Invasiveness. In order to appropriately sculpt the articulating surface of a bone, it is often necessary to surgically expose the joint. In the case of the femur in traditional knee joint replacement, the patellar tendon of the knee joint is surgically exposed and is moved to one side of the joint and the patella everted to enable a substantially full anterior access to the joint. In general, the anterior cruciate ligament is excised to increase access to the joint space. Surgical exposure is necessary to accommodate the bulk and geometry of the components as well as the instruments for bone preparation. Such surgical exposure and ligament release or excision increases bleeding, pain, muscle inhibition and adverse kinematics; all of which contribute to a longer hospitalization before the patient can be safely discharged to home or an intermediate care facility.
Desirably, in the case of knee replacement surgery, neither the collateral ligaments nor the cruciate ligaments are disturbed, although it is often necessary to remove or release cruciate ligaments in the event a substantial joint replacement is to be performed. Collateral ligaments can be partially taken down or released to provide appropriate tension adjustment to the patient's knee in concert with joint replacement surgery. In most instances, such releases can be accomplished through smaller incisions than the standard midline or medial parapatellar incisions historically used for knee arthroplasty.
For patients who require articular surface replacement, including patients whose joints are not so damaged or diseased as to require whole joint replacement, the implant systems available for the knee have unitary tri-compartmental femoral components, unitary tibial components, unitary patellar components and instrumentation that require extensive surgical exposure to perform the procedure.
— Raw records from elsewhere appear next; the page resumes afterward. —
(* ===== verification/ServerRequest.v ===== *)
(** * Package http2: the requests of a server

    Models the part of src/http2/server.go that makes an [http.Request] from a merged
    HEADERS frame: [canonicalHeader] with its cache, [newWriterAndRequest],
    [newWriterAndRequestNoBody], [checkValidHTTP2RequestHeaders]; and
    src/http/httpguts/guts.go.  The parser of net/url is a parameter. *)

From S2P Require Import Prelude HpackTable Frame HttpGuts FrameMeta WriteFrames HeaderWrite.

(** ** net/textproto and net/http *)
Definition isASCIISpace (b : Z) : bool := (b =? 32) || (b =? 9) || (b =? 10) || (b =? 13).

Fixpoint dropSpace (s : bytes) : bytes :=
  match s with
  | [] => []
  | b :: s' => if isASCIISpace b then dropSpace s' else s
  end.

Definition TrimString (s : bytes) : bytes := reverse (dropSpace (reverse (dropSpace s))).

(** [strings.Split] at commas, of what follows [cur] in the current part. *)
Fixpoint splitComma (cur s : bytes) : list bytes :=
  match s with
  | [] => [cur]
  | b :: s => if b =? 44 then cur :: splitComma [] s else splitComma (cur ++ [b]) s
  end.

(** [strings.Join]. *)
Fixpoint Join (vv : list bytes) (sep : bytes) : bytes :=
  match vv with
  | [] => []
  | [v] => v
  | v :: vv => v ++ sep ++ Join vv sep
  end.

Abbreviation header := (gmap bytes (list bytes)).

Definition Header_Add (h : header) (key value : bytes) : header :=
  let k := CanonicalHeaderKey key in <[k := default [] (h !! k) ++ [value]]> h.

Definition Header_Set (h : header) (key value : bytes) : header := <[CanonicalHeaderKey key := [value]]> h.

Definition Header_Get (h : header) (key : bytes) : bytes :=
  match h !! CanonicalHeaderKey key with Some (v :: _) => v | _ => [] end.

Definition Header_Del (h : header) (key : bytes) : header := delete (CanonicalHeaderKey key) h.

(** [strconv.ParseUint(s, 10, 63)]; [None] is an error. *)
Definition ParseUint63 (s : bytes) : option Z :=
  if bool_decide (s = []) then None else n ← decimal 0 s; if n <? 2 ^ 63 then Some n else None.

(** ** httpguts/guts.go *)
Definition badTrailer : list bytes := [
  str "Authorization"; str "Cache-Control"; str "Connection"; str "Content-Encoding"; str "Content-Length";
  str "Content-Range"; str "Content-Type"; str "Expect"; str "Host"; str "Keep-Alive"; str "Max-Forwards";
  str "Pragma"; str "Proxy-Authenticate"; str "Proxy-Authorization"; str "Proxy-Connection"; str "Range";
  str "Realm"; str "Te"; str "Trailer"; str "Transfer-Encoding"; str "Www-Authenticate"].

Definition ValidTrailerHeader (name : bytes) : bool :=
  let name := CanonicalHeaderKey name in
  negb (HasPrefix name (str "If-") || bool_decide (name ∈ badTrailer)).

(** ** Canonical names *)
Definition maxCachedCanonicalHeaders : Z := 32.

(** The cache [sc.canonHeader]; a nil map behaves as an empty one. *)
Definition canonicalHeader (canonHeader : gmap bytes bytes) (v : bytes) : gmap bytes bytes * bytes :=
  match commonCanonHeader !! v with
  | Some cv => (canonHeader, cv)
  | None =>
      match canonHeader !! v with
      | Some cv => (canonHeader, cv)
      | None =>
          let cv := CanonicalHeaderKey v in
          (if Z.of_nat (size canonHeader) <? maxCachedCanonicalHeaders then <[v := cv]> canonHeader else canonHeader, cv)
      end
  end.

(** ** Requests *)
Record requestParam := mkRP {
  rp_method : bytes;
  rp_scheme : bytes;
  rp_authority : bytes;
  rp_path : bytes;
  rp_header : header
}.

Definition meta_StreamEnded (f : MetaHeadersFrame) : bool := Flags_Has (fh_Flags (mh_fh f)) FlagHeadersEndStream.
Definition meta_HasPriority (f : MetaHeadersFrame) : bool := Flags_Has (fh_Flags (mh_fh f)) FlagHeadersPriority.

(** The loop [rp.header.Add(sc.canonicalHeader(hf.Name), hf.Value)]. *)
Fixpoint addFields (canon : gmap bytes bytes) (h : header) (fields : list HeaderField) : gmap bytes bytes * header :=
  match fields with
  | [] => (canon, h)
  | hf :: fields =>
      let '(canon, key) := canonicalHeader canon (hf_Name hf) in
      addFields canon (Header_Add h key (hf_Value hf)) fields
  end.

(** The keys announced by the Trailer header: a nil map until one is accepted. *)
Definition addTrailerKey (trailer : option header) (key : bytes) : option header :=
  let key := CanonicalHeaderKey (TrimString key) in
  if bool_decide (key ∈ [str "Transfer-Encoding"; str "Trailer"; str "Content-Length"]) then trailer
  else Some (<[key := []]> (default ∅ trailer)).

Definition announcedTrailers (values : list bytes) : option header :=
  fold_left addTrailerKey (flat_map (splitComma []) values) None.

Section url.
Context {U : Type} (ParseRequestURI : bytes -> option U) (hostURL : bytes -> U).

Record Request := mkReq {
  rq_Method : bytes;
  rq_URL : U;
  rq_Header : header;
  rq_RequestURI : bytes;
  rq_TLS : bool;                    (* the TLS state is set *)
  rq_Host : bytes;
  rq_needsContinue : bool;          (* of the requestBody *)
  rq_ContentLength : Z;
  rq_Trailer : option header
}.

Definition set_ContentLength (n : Z) (r : Request) : Request :=
  mkReq (rq_Method r) (rq_URL r) (rq_Header r) (rq_RequestURI r) (rq_TLS r) (rq_Host r) (rq_needsContinue r) n (rq_Trailer r).

Definition newWriterAndRequestNoBody (tlsState : bool) (id : Z) (rp : requestParam) : frame_error + Request :=
  let tls := bool_decide (rp_scheme rp = str "https") && tlsState in
  let h := rp_header rp in
  let needsContinue := bool_decide (Header_Get h (str "Expect") = str "100-continue") in
  let h := if needsContinue then Header_Del h (str "Expect") else h in
  let cookies := default [] (h !! str "Cookie") in
  let h := if zlen cookies >? 1 then Header_Set h (str "Cookie") (Join cookies (str "; ")) else h in
  let trailer := announcedTrailers (default [] (h !! str "Trailer")) in
  let h := delete (str "Trailer") h in
  if bool_decide (rp_method rp = str "CONNECT") then
    inr (mkReq (rp_method rp) (hostURL (rp_authority rp)) h (rp_authority rp) tls (rp_authority rp) needsContinue 0 trailer)
  else
    match ParseRequestURI (rp_path rp) with
    | None => inl (streamError id ErrCodeProtocol)
    | Some u => inr (mkReq (rp_method rp) u h (rp_path rp) tls (rp_authority rp) needsContinue 0 trailer)
    end.

(** The check of the pseudo-header fields. *)
Definition malformedPseudo (rp : requestParam) : bool :=
  if bool_decide (rp_method rp = str "CONNECT") then
    negb (bool_decide (rp_path rp = [])) || negb (bool_decide (rp_scheme rp = [])) || bool_decide (rp_authority rp = [])
  else
    bool_decide (rp_method rp = []) || bool_decide (rp_path rp = []) ||
    (negb (bool_decide (rp_scheme rp = str "https")) && negb (bool_decide (rp_scheme rp = str "http"))).

(** The request and, when a body follows, the length that its buffer expects.  The cache
    changes also when there is an error; the last [None] is an index out of range. *)
Definition newWriterAndRequest (tlsState : bool) (canon : gmap bytes bytes) (id : Z) (f : MetaHeadersFrame)
  : option (gmap bytes bytes * (frame_error + Request * option Z)) :=
  let rp := mkRP (PseudoValue f (str "method")) (PseudoValue f (str "scheme")) (PseudoValue f (str "authority"))
                 (PseudoValue f (str "path")) ∅ in
  if malformedPseudo rp then Some (canon, inl (streamError (fh_StreamID (mh_fh f)) ErrCodeProtocol))
  else
    let '(canon, h) := addFields canon ∅ (RegularFields f) in
    let authority := if bool_decide (rp_authority rp = []) then Header_Get h (str "Host") else rp_authority rp in
    let rp := mkRP (rp_method rp) (rp_scheme rp) authority (rp_path rp) h in
    match newWriterAndRequestNoBody tlsState id rp with
    | inl e => Some (canon, inl e)
    | inr req =>
        if negb (meta_StreamEnded f) then
          cl ← (match rq_Header req !! str "Content-Length" with
                | Some vv => v ← head vv; Some (default 0 (ParseUint63 v))
                | None => Some (-1)
                end);
          Some (canon, inr (set_ContentLength cl req, Some cl))
        else Some (canon, inr (req, None))
    end.

Definition connHeaders : list bytes :=
  [str "Connection"; str "Keep-Alive"; str "Proxy-Connection"; str "Transfer-Encoding"; str "Upgrade"].

(** The error is only shown to the user. *)
Definition checkValidHTTP2RequestHeaders (h : header) : bool :=
  if existsb (fun k => bool_decide (is_Some (h !! k))) connHeaders then false
  else
    match default [] (h !! str "Te") with
    | [] => true
    | te :: rest => negb ((0 <? zlen rest) || (negb (bool_decide (te = str "trailers")) && negb (bool_decide (te = []))))
    end.
End url.
Arguments Request U : clear implicits.

Example split_trailers : announcedTrailers [str " a, Trailer ,"; str "B"] =
  Some (<[str "B" := []]> (<[[] := []]> {[str "A" := []]})).
Proof. refine (bool_decide_unpack _ _). vm_compute. exact I. Qed.

(** ** Theory *)

(** The cache holds what it is asked for. *)
Definition canon_ok (canon : gmap bytes bytes) : Prop :=
  Z.of_nat (size canon) <= maxCachedCanonicalHeaders /\ forall v cv, canon !! v = Some cv -> cv = CanonicalHeaderKey v.

Lemma canon_ok_empty : canon_ok ∅.
Proof. split; [by vm_compute|]. intros v cv E. by rewrite lookup_empty in E. Qed.

Lemma commonCanonHeader_ok v cv : commonCanonHeader !! v = Some cv -> cv = CanonicalHeaderKey v.
Proof.
  unfold commonCanonHeader. intros H. apply elem_of_list_to_map_2, list_elem_of_fmap in H.
  by destruct H as (x & [= -> ->] & _).
Qed.

Lemma canonicalHeader_ok canon v : canon_ok canon ->
  exists canon', canonicalHeader canon v = (canon', CanonicalHeaderKey v) /\ canon_ok canon'.
Proof.
  intros [Hs Hc]. unfold canonicalHeader. destruct (commonCanonHeader !! v) as [cv|] eqn:E1.
  { apply commonCanonHeader_ok in E1 as ->. by eexists. }
  destruct (canon !! v) as [cv|] eqn:E2; [rewrite (Hc _ _ E2); by eexists|].
  eexists. split; [done|]. destruct (Z.ltb_spec (Z.of_nat (size canon)) maxCachedCanonicalHeaders); [|done].
  split; [rewrite map_size_insert_None by done; lia|].
  intros w cw [[<- <-]|[_ Hw]]%lookup_insert_Some; [done|by apply Hc].
Qed.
It would be desirable to provide surgical methods and apparatuses that may be employed to gain surgical access to articulating joint surfaces, to appropriately prepare the bony structures, to provide artificial, e.g., metal, plastic, ceramic, or other suitable material for an articular bearing surface, and to close the surgical site, all without substantial damage or trauma to associated muscles, ligaments or tendons, and without extensive distraction of the joint. To attain this goal, implants and instruments are required to provide a system and method to enable articulating surfaces of the joints to be appropriately sculpted using minimally invasive apparatuses and procedures and to replace the articular surfaces with implants suitable for insertion through small incisions, assembly within the confines of the joint cavity and conforming to prepared bone support surfaces.